Family, friends and civil rights leaders gathered in Memphis on Wednesday to mourn the death of 29-year-old father Tyre Nichols.
Mr Nichols died three days after he was beaten by police following a traffic stop.
Five officers were charged last week over his death.
Relatives as well as national figures, including Vice-President Kamala Harris and actor Spike Lee, came to Tennessee to pay their respects.
During the three-hour ceremony that featured gospel songs and African drumming, those who knew Mr Nichols spoke of a kind and caring father who enjoyed skateboarding and photography, while many called for police reforms.

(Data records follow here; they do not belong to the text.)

(** X5. [readArrayBuffer] is checked against the buffer alone, never
    against the window of the stream: it returns [byteLength] bytes and
    advances the index by [8 * byteLength] bits when [byteLength] is 0 or the
    bytes end within the buffer, and otherwise throws the out-of-range
    error with the index where it was.  No buffer changes. *)
Theorem readArrayBuffer_spec (count : Z) (s : BitStream) (h : heap) :
  match readArrayBuffer count with
  | None => count < 0
  | Some m =>
    0 <= count /\
    match m (s, h) with
    | (r, (s', h')) =>
      view s' = view s /\ _startIndex s' = _startIndex s /\
      _length s' = _length s /\
      (forall l, h' l = h l) /\
      match r with
      | Ok b =>
        Z.of_nat (length b) = count /\
        _index s' = _index s + count * 8 /\
        (count = 0 \/
         _index s + count * 8 <= byteLength (h (view s)) * 8)
      | Throw e =>
        e = OutOfRange /\ _index s' = _index s /\ 0 < count /\
        _index s + count * 8 > byteLength (h (view s)) * 8
      end
    end
  end.
Proof.
  unfold readArrayBuffer.
  destruct (Z.ltb_spec count 0) as [Hneg | Hpos]; [assumption |].
  split; [assumption |].
  destruct (getArrayBuffer_loop_run (Z.to_nat count) (_index s) 0
              (repeat 0 (Z.to_nat count)) (h (view s))) as [Hs Hr].
  fold (getArrayBuffer_from (_index s) count) in Hs, Hr.
  unfold bind, this_, on_view, set_index_, ret. cbn [fst snd].
  cbv zeta. cbn [fst snd].
  destruct (getArrayBuffer_from (_index s) count (h (view s)))
    as [[b | e] v'] eqn:E; cbn [fst snd] in *; subst v';
    cbn [with_index view _startIndex _length _index];
    (split; [reflexivity |]); (split; [reflexivity |]);
    (split; [reflexivity |]); (split; [intros l; apply upd_id |]).
  - destruct Hr as [Hl Hc]. rewrite repeat_length in Hl.
    split; [lia |]. split; [reflexivity |].
    destruct Hc as [Hc | Hc]; [left | right]; lia.
  - destruct Hr as (He & Hc & Hgt).
    split; [exact He |]. split; [reflexivity |]. split; lia.
Qed.

(* ================================================================== *)
(** ** Writing a value and reading it back through a stream *)
(* ================================================================== *)

Lemma signed_of_mod (w v : Z) :
  1 <= w -> - 2 ^ (w - 1) <= v < 2 ^ (w - 1) ->
  signed_of w (v mod 2 ^ w) = v.
Proof.
  intros Hw Hv. pose proof (pow2_double w Hw) as Hd. unfold signed_of.
  destruct (Z_lt_le_dec v 0).
  - replace (v mod 2 ^ w) with (v + 2 ^ w).
    + destruct (Z.ltb_spec (v + 2 ^ w) (2 ^ (w - 1))); lia.
    + symmetry. replace v with (v + 2 ^ w + (-1) * 2 ^ w) at 1 by lia.
      rewrite Z_mod_plus_full. apply Z.mod_small. lia.
  - rewrite Z.mod_small by lia.
    destruct (Z.ltb_spec v (2 ^ (w - 1))); lia.
Qed.

(** A writer, then the index set back, then the reader of the same
    place. *)
Lemma writer_then_reader {T U} (set : Z -> T -> M BitView unit)
      (get : Z -> M BitView U) (size : Z) (value : T) (back : U)
      (s : BitStream) (h : heap) (this' : BitView) :
  set (_index s) value (h (view s)) = (Ok tt, this') ->
  get (_index s) this' = (Ok back, this') ->
  _index s + size <= _length s ->
  exists s1 h1 h2,
    writer set size value (s, h) = (Ok tt, (s1, h1)) /\
    index s1 = index s + size /\
    reader get size (set_index s1 (index s), h1) = (Ok back, (s1, h2)) /\
    (forall l, h2 l = h1 l).
Proof.
  intros Hset Hget Hwin.
  exists (with_index s (_index s + size)), (upd h (view s) this'),
    (upd (upd h (view s) this') (view s) this').
  unfold writer, reader, bind, this_, throw, on_view, set_index_, ret,
    set_index, index.
  cbn [fst snd]. cbv zeta. cbn [fst snd]. rewrite Hset.
  cbn [fst snd with_index view _startIndex _length _index].
  replace (_index s - _startIndex s + _startIndex s) with (_index s) by lia.
  destruct (Z.gtb_spec (_index s + size) (_length s)); [lia |].
  cbv zeta. cbn [fst snd with_index view _startIndex _length _index].
  rewrite upd_same, Hget.
  split; [reflexivity |]. split; [lia |]. split; [reflexivity |].
  intros l. unfold upd. destruct (Nat.eqb l (view s)); reflexivity.
Qed.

Rev. Dr J. Lawrence Turner, a pastor at Mississippi Boulevard Christian Church, began the service by mourning a “son, father, brother, friend, human being gone too soon and denied his rights to life, liberty and the pursuit of happiness”.

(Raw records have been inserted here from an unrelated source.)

Lemma matching_replace_per a z y l :
  Equal z y = true -> matching Equal a (z :: l) -> matching Equal a (y :: l).
Proof.
  destruct Equal_per as (_ & Equal_trans).
  intros Hzy (b' & Hp & Hf).
  destruct (Permutation_cons_inv_l _ _ _ Hp) as (k1 & k2 & -> & Hl).
  apply Forall2_app_inv_r in Hf as (a1 & a2 & Hf1 & Hf2 & ->).
  inversion Hf2 as [|x' ? a2' ? Hx' Hf2']; subst.
  exists (k1 ++ y :: k2). split; [now apply Permutation_cons_app|].
  apply Forall2_app; [assumption|]. constructor; [|assumption].
  now apply Equal_trans with z.
Qed.

Lemma consume_complete_per a : forall b, matching Equal a b -> consume Equal a b = true.
Proof.
  destruct Equal_per as (Equal_sym & Equal_trans).
  induction a as [|x a IH]; intros b (b' & Hp & Hf); simpl.
  - inversion Hf; subst. apply Permutation_sym, Permutation_nil in Hp. now subst.
  - inversion Hf as [|? y ? b3 Hxy Hf']; subst.
    destruct (remove_first_match Equal x b) as [r|] eqn:Hr.
    + apply IH.
      destruct (remove_first_match_Some _ _ _ _ Hr) as (z & Hz & Hpz).
      assert (Hzy : Equal z y = true).
      { apply Equal_trans with x; [now apply Equal_sym|assumption]. }
      assert (Hp2 : Permutation (z :: r) (y :: b3)) by now rewrite <- Hpz.
      destruct (Permutation_cons_inv_l _ _ _ Hp2) as (k1 & k2 & Hk & Hr').
      destruct k1 as [|y' k1]; simpl in Hk; injection Hk as Hk1 Hk2; subst.
      * exists k2. split; assumption.
      * apply matching_perm_r with (y' :: k1 ++ k2); [now symmetry|].
        apply matching_replace_per with z; [assumption|].
        exists (k1 ++ z :: k2). split; [apply Permutation_middle|assumption].
    + apply remove_first_match_None in Hr.
      assert (Hin : In y b).
      { apply (Permutation_in y (Permutation_sym Hp)). now left. }
      rewrite Forall_forall in Hr. specialize (Hr y).
      rewrite Hr in Hxy; [discriminate|]. now apply list_elem_of_In.
Qed.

Several other prominent leaders also gave speeches, including Vice-President Harris, who told Mr Nichols’ family the country was mourning with them.
“Mothers around the world, when their babies are born, pray to God when they hold that child that that body and that life will be safe,” she said. “Yet we have a mother and a father who mourn the life of a young man who should be here today.”

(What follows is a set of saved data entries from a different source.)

Lemma explore_axis0_witness :
  let s := demo_session in
  let p := (1 # 2)%Q in
  Float64.round p = p /\
  let T0 := Transform [p] in
  let Tminus := Transform [Float64.round (p + -1)] in
  let Tplus := Transform [Float64.round (p + 1)] in
  let r0 := demo_eval (s, 7%Z) Tminus in
  let r1 := demo_eval (snd r0) T0 in
  let r2 := demo_eval (snd r1) Tplus in
  demo_explore (s, 7%Z) T0 [(0%Z, [-1; 0; 1]%Q)] =
    Ok (([fst r0; fst r1; fst r2],
         [[Float64.round (p + -1); p; Float64.round (p + 1)]]), snd r2) /\
  ((0 <= _interp s)%Z ->
   fst r1 = fst (demo_eval (s, 7%Z) T0) /\
   fst r2 = fst (demo_eval (s, 7%Z) Tplus)) /\
  (forall n i : nat, (0 < i < n)%nat ->
     exists deltas, make_deltas n [(0%Z, [-1; 0; 1]%Q)] = Ok deltas /\
                    deltas !! i = Some [0%Q]).
Proof.
  intros s p.
  assert (H : Float64.round p = p) by (vm_compute; reflexivity).
  split; [exact H|].
  exact (explore_axis0 demo_apply demo_transform_apply demo_weights
           demo_similarity demo_randint s 7%Z p H).
Defined.

Lemma optimize_methods_witness :
  let st := (demo_session, 7%Z) in
  let T := Transform [1%Q] in
  let kwargs : gmap string Q := {[ "xtol" := (1 # 2)%Q ]} in
  let tol := default_tolerances (1 # 1000)%Q (1 # 100)%Q (1 # 10)%Q 1%Q in
  ((("powell", fmin_powell) ∈ minimizers) /\
   exists out cb r,
     demo_optimize st T "powell" kwargs =
       (out ++ [Minimize fmin_powell (param T) cb
                  (delete "callback" kwargs ∪ tol fmin_powell)], Ok r)
     /\ Forall (fun ev => ~ is_minimize ev) out) /\
  (("newton" ∉ map fst minimizers) /\
   exists out,
     demo_optimize st T "newton" kwargs = (out, Raise ValueError)
     /\ Forall (fun ev => ~ is_minimize ev) out).
Proof.
  intros st T kwargs tol.
  assert (H1 : ("powell", fmin_powell) ∈ minimizers).
  { apply list_elem_of_further, list_elem_of_here. }
  assert (H2 : "newton" ∉ map fst minimizers).
  { intros C. repeat (apply elem_of_cons in C as [C|C]; [discriminate|]).
    inversion C. }
  split.
  - split; [exact H1|].
    exact (proj1 (optimize_methods demo_apply demo_transform_apply demo_weights
                    demo_similarity demo_randint (1 # 1000)%Q (1 # 100)%Q
                    (1 # 10)%Q 1%Q demo_is_None demo_fmin st T "powell" kwargs)
             fmin_powell H1).
  - split; [exact H2|].
    exact (proj2 (optimize_methods demo_apply demo_transform_apply demo_weights
                    demo_similarity demo_randint (1 # 1000)%Q (1 # 100)%Q
                    (1 # 10)%Q 1%Q demo_is_None demo_fmin st T "newton" kwargs) H2).
Defined.

(** ** Sub-sampling and construction *)

Section Construction.
Context {affine value : Type}.
Variable inverse_affine : affine -> affine.
Variable subgrid_affine :
  affine -> Subsampling.slice * Subsampling.slice * Subsampling.slice -> affine.
Variable builtin_similarities : list (string * Z).

Abbreviation subsample := (subsample subgrid_affine).
Abbreviation __init__ :=
  (@__init__ affine value inverse_affine subgrid_affine builtin_similarities).
Abbreviation _set_similarity := (@_set_similarity affine value builtin_similarities).
Abbreviation _get_similarity := (@_get_similarity affine value builtin_similarities).

Import Subsampling SubsamplingFacts.

Lemma indices_length (d0 d1 d2 : nat) (c : coords) :
  indices [d0; d1; d2] = Ok c -> length c = (d0 * (d1 * d2))%nat.
Proof.
  intros [= <-]. rewrite length_enumerate, !length_seq. reflexivity.
Qed.

Lemma slice_extent_le (n : nat) (sl : slice) :
  (length (slice_indices n sl) <= n)%nat.
Proof.
  rewrite length_slice_indices.
  destruct (Z.to_nat (slice_step sl)) as [|s] eqn:E.
  - unfold extent. simpl. lia.
  - etransitivity; [apply extent_le_n; lia|]. lia.
Qed.

(** Sub-sampling towards a target of one voxel at least: the loop ends and
    what is left is a slicing of the image that is within the target. *)
Lemma subsample_tuned (img : ndarray Z) (aff : affine) (n0 n1 n2 : nat)
  (corner : nat * nat * nat) (size : option (nat * nat * nat)) (npoints : Z) :
  shape img = [n0; n1; n2] ->
  Forall (fun n => (Z.of_nat n < 2 ^ 53 - 1)%Z) [n0; n1; n2] ->
  (1 <= npoints)%Z ->
  exists (passes : nat) (fov : field_of_view),
    (forall fuel, (passes <= fuel)%nat ->
       subsample fuel (img, aff) None corner size npoints = Some (Ok fov)) /\
    fov_npoints fov = count_nonneg (flat (fov_data fov)) /\
    (fov_npoints fov <= npoints)%Z /\
    well_formed (fov_data fov) /\
    length (fov_coords fov) = length (flat (fov_data fov)) /\
    exists sl, getitem_slices n0 n1 n2 (flat img) sl = Ok (fov_data fov).
Proof.
  intros Hshape Hn Hnp.
  apply Forall_cons in Hn as [Hn0 Hn]. apply Forall_cons in Hn as [Hn1 Hn].
  apply Forall_cons in Hn as [Hn2 _].
  unfold Registration.subsample. cbn [fst snd]. rewrite Hshape.
  destruct corner as [[c0 c1] c2].
  destruct (default (n0, n1, n2) size) as [[z0 z1] z2].
  cbn [slicer].
  destruct (getitem_slices n0 n1 n2 (flat img)
              (Slice c0 (z0 + c0) 1, Slice c1 (z1 + c1) 1, Slice c2 (z2 + c2) 1))
    as [crop|] eqn:Ecrop;
    [|rewrite getitem_slices_ok in Ecrop by (cbn [slice_step]; lia); discriminate].
  pose proof Ecrop as Ecrop'.
  rewrite getitem_slices_ok in Ecrop' by (cbn [slice_step]; lia).
  destruct (getitem_slices_well_formed _ _ _ _ _ _ Ecrop) as [Hwf _].
  set (m0 := length (slice_indices n0 (Slice c0 (z0 + c0) 1))) in *.
  set (m1 := length (slice_indices n1 (Slice c1 (z1 + c1) 1))) in *.
  set (m2 := length (slice_indices n2 (Slice c2 (z2 + c2) 1))) in *.
  assert (Hcs : shape crop = [m0; m1; m2]) by (injection Ecrop' as <-; reflexivity).
  pose proof (slice_extent_le n0 (Slice c0 (z0 + c0) 1)) as B0.
  pose proof (slice_extent_le n1 (Slice c1 (z1 + c1) 1)) as B1.
  pose proof (slice_extent_le n2 (Slice c2 (z2 + c2) 1)) as B2.
  fold m0 in B0. fold m1 in B1. fold m2 in B2.
  assert (R : in_range m0 m1 m2 (1, 1, 1)%Z) by (unfold in_range; lia).
  pose proof (slack_nonneg m0 m1 m2 _ R) as S0.
  destruct (tune_passes crop m0 m1 m2 Hcs ltac:(lia) ltac:(lia) ltac:(lia) npoints
              (Z.to_nat (slack m0 m1 m2 (1, 1, 1)%Z)) Hnp (1, 1, 1)%Z (flat crop) R)
    as (k & [[s0 s1] s2] & v' & Hge & _ & R' & _ & Hv' & Hc');
    [lia | apply (view_ones crop m0 m1 m2); assumption |].
  destruct R' as (R0 & R1 & R2).
  destruct (view_getitem_slices n0 n1 n2 (flat img) c0 (z0 + c0) c1 (z1 + c1)
              c2 (z2 + c2) s0 s1 s2 crop Ecrop) as (fov & Efov & Hview); [lia..|].
  rewrite Hview in Hv'. injection Hv' as <-.
  destruct (getitem_slices_well_formed _ _ _ _ _ _ Efov) as [Hwf' (d0 & d1 & d2 & Hfs)].
  destruct (indices (shape fov)) as [c|] eqn:Ec; [|rewrite Hfs in Ec; discriminate].
  exists k, (FieldOfView fov (count_nonneg (flat fov))
               (subgrid_affine aff (Slice c0 (z0 + c0) s0, Slice c1 (z1 + c1) s1,
                                    Slice c2 (z2 + c2) s2)) c).
  split.
  { intros fuel Hf.
    destruct (Z.eqb_spec npoints 0) as [E0|_]; [lia|].
    unfold ideal_spacing. rewrite (Hge fuel Hf).
    cbn [mbind result_bind slicer]. rewrite Efov. cbn [mbind result_bind].
    rewrite Ec. reflexivity. }
  cbn [fov_npoints fov_data fov_coords].
  split; [reflexivity|]. split; [exact Hc'|]. split; [exact Hwf'|].
  split; [|eexists; exact Efov].
  rewrite Hfs in Ec. rewrite (indices_length _ _ _ _ Ec).
  unfold well_formed in Hwf'. rewrite Hwf', Hfs. simpl. lia.
Qed.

She called Mr Nichols’ death “an act of violence at the hands and the feet of people who have been charged with keeping them safe”, and called on Congress to pass the George Floyd Justice in Policing Act.
Graphic bodycam footage of Mr Nichols’ encounter with police released last week showed him being brutally punched, kicked, pepper-sprayed and hit by police officers.
Mr Nichols was black, as are the police officers now charged with second-degree murder, assault, kidnapping, official misconduct and oppression.
None have not entered a plea, but lawyers for two of the men earlier said they would contest the charges.
The families of George Floyd and Breonna Taylor, both of whom died as a result of police violence, were also in attendance.
Mr Nichols’ siblings remembered their brother as someone who touched many lives, including older sister Keyana Dixon, who said through tears that her younger brother was “robbed of his life, his passions and his talents, but not his light”.
Mr Nichols’ other sister recited a poem titled “I’m just trying to go home”, a reference to what Mr Nichols’ told police officers in bodycam footage.
“I’ve skated across barriers designed to hold me back. I’m just trying to go home, where the love is loud and the smiles are warm, like the sunsets that come for me in the coldest of my storms,” she said.
Civil rights leader Reverend Al Sharpton noted Mr Nichols was murdered in the same city as Dr Martin Luther King Jr 55 years before. There’s “nothing more insulting and offensive” than police officers beating their “brother” to death, he said.
“If that man had been white you wouldn’t have beat him like that that night,” he said, pledging to never let Mr Nichols’ “memory die”.
Ben Crump, the high-profile attorney representing Mr Nichols’ family, said police failed to see him as a human being. He said the world needed to secure “equal justice” for Mr Nichols.
He and other civil rights activists have argued police culture is to blame for Mr Nichols’ death.
They have said Memphis Police Chief Cerelyn Davis’ swift response in charging the five police officers should be a”blueprint” for justice going forward.
Ms Davis has said the treatment of Mr Nichols “defied humanity”.
Mr Nichols’ mother, RowVaughn Wells, who spoke briefly during the service, also urged lawmakers to pass the George Floyd policing act because “there should be no other child that’s suffered” the way her son and many others have, she said.
The youngest of four children, Mr Nichols grew up in Sacramento, California before moving to Memphis in 2020 during the coronavirus pandemic to be closer to his mother. He was a father to a four-year-old boy, and worked at FedEx with his stepfather Rodney Wells.
A photo slideshow played during the funeral displayed Mr Nichols’ many life passions, including capturing sunsets on camera and spending time with his son.